Total number of hands = $\begin{pmatrix}52 \\ 3\end{pmatrix}$ = 22100

What do I do next? (Added from response below)

How many ways can I get a pair of 2's, for example? $\begin{pmatrix}4 \\ 2\end{pmatrix}$ = 6 And there are 13 types of pairs I can get. So, 13x6 = 72. So, there is only a 72/22100 chance of being dealt a pair?

Supplemental: If there are 5 players, what are the odds at least 1 person is holding a pair?

Answer 1

Let's count the hands where you don't get a pair: For the first card, there are $52$ possibilities, for the second there are $48$ (since the cards of the first type are forbidden now) and for the third hand there are $44$ possibilities. Now for the hand, the order doesn't matter, so there are $$\frac{52\cdot 48\cdot 44}{6} = 18304$$ hands without a pair. Now the number of hands with a pair is $$\binom{52}{3} - 18304 = 3796.$$ Thus, the probability of getting a hand with a pair is $$\frac{3796}{22100} \approx 17.2\%.$$

EDIT: The above solution counts three of a kind as a hand with a pair. In the case that $3$ of a kind are forbidden, we have to subtract the $$\frac{52\cdot 3\cdot 2}{6} = 52$$ hands with $3$ of a kind.

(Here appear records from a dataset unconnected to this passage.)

(** Property X9.  [identify_products] of [enhanced_fee_analysis.py] counts
    the flat fee as a product, so for the flag that [process_flat_fee] writes
    a row with a flat fee always has [product_count] >= 1 and its
    [contract_type] is "Both", never "Flat Fee Only", whether or not it has
    ranges; without a flat fee it is "AUM-Based Only" when a range was
    retained and "No Fee Info" otherwise.  [has_fee_info] is the same as
    [product_count] > 0, and [product_count] is at most 9. *)
Theorem contract_type_of_row (raw : Csv.raw_row) :
  let r := Csv.flat_fee_row raw in
  let n := Csv.product_count (Csv.derive r) in
  Csv.contract_type (has_flat_fee r) n
  = (if (has_flat_fee r =? 1)%Z then "Both"
     else match retained r with
          | [] => "No Fee Info"
          | _ :: _ => "AUM-Based Only"
          end)
  /\ Csv.has_fee_info (has_flat_fee r) n = (0 <? n)%nat
  /\ (n <= 9)%nat.
Proof.
  intros r n. subst n. rewrite derive_eq. cbn [Csv.product_count].
  rewrite main_product_count.
  pose proof (fold_add_tier_length (retained r) (Main.flat_products r)) as Hlen.
  pose proof (retained_length r) as H8.
  assert (Hgrow : retained r <> [] ->
                  (S (List.length (Main.flat_products r))
                   <= List.length (fold_left Main.add_tier (retained r)
                                     (Main.flat_products r)))%nat).
  { destruct (retained r) as [|t ts]; [intros H; now destruct H|].
    intros _. apply fold_add_tier_grows, main_flats_flat. }
  remember (List.length (fold_left Main.add_tier (retained r) (Main.flat_products r)))
    as n eqn:En.
  unfold Main.flat_products in Hlen, Hgrow.
  unfold Csv.contract_type, Csv.has_fee_info.
  destruct (process_flat_fee_flag (Csv.flat_rate raw)) as [E|E];
    change (fst (Main.process_flat_fee (Csv.flat_rate raw))) with (has_flat_fee r) in E;
    rewrite E in *; cbn [Z.eqb Pos.eqb andb orb List.length] in *.
  - destruct (retained r) as [|t ts] eqn:Er.
    + assert (n = 0%nat) by (cbn [List.length] in Hlen; lia). subst n.
      rewrite H. split; [reflexivity|]. split; [reflexivity|]. repeat constructor.
    + assert (Hpos : (1 <= n)%nat) by (apply Hgrow; discriminate).
      assert (Hle : (n <= 9)%nat) by lia.
      destruct n as [|k]; [lia|].
      split; [reflexivity|]. split; [reflexivity|exact Hle].
  - assert (Hpos : (1 <= n)%nat) by lia.
    assert (Hle : (n <= 9)%nat) by lia.
    destruct n as [|k]; [lia|].
    split; [reflexivity|]. split; [reflexivity|exact Hle].
Qed.

(** ** Rows without ranges *)

Lemma kept_no_dollar (c : option string) :
  (forall s, c = Some s -> no_dollar s) -> kept (Main.extract_fee_range c) = [].
Proof.
  destruct c as [s|]; [|reflexivity]. intros H.
  unfold Main.extract_fee_range.
  destruct (String.eqb (str_lower s) "n/a" || strip_is_empty s); [reflexivity|].
  now rewrite (extract_bounds_no_dollar s (H s eq_refl)).
Qed.

Lemma flat_map_nil {A B : Type} (f : A -> list B) (l : list A) :
  (forall a, f a = []) -> flat_map f l = [].
Proof.
  intros H. induction l as [|a l IH]; [reflexivity|]. simpl. now rewrite H, IH.
Qed.

Lemma retained_no_dollar (r : row) :
  (forall i s, cell r i = Some s -> no_dollar s) -> retained r = [].
Proof.
  intros H. unfold retained. apply flat_map_nil.
  intros i. apply kept_no_dollar. apply H.
Qed.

Now there are $$3796 - 52 = 3744$$ "good" hands, so the probability of getting a pair, but not three of a kind, is $$\frac{3744}{22100} \approx 16.9\%.$$

Answer 2

• Number of total combinations of 3 cards = $52\choose3$
• Combinations of 3 cards with only a pair (and not a three of a kind) = $13\times {4\choose2}\times 48$ (There are 13 possible ranks of cards (from Ace to King) that could form the pair, ${4\choose2}$ possible ways in which that pair could be formed by different suits, and 48 possible cards for the other card - all except the card that forms the pair)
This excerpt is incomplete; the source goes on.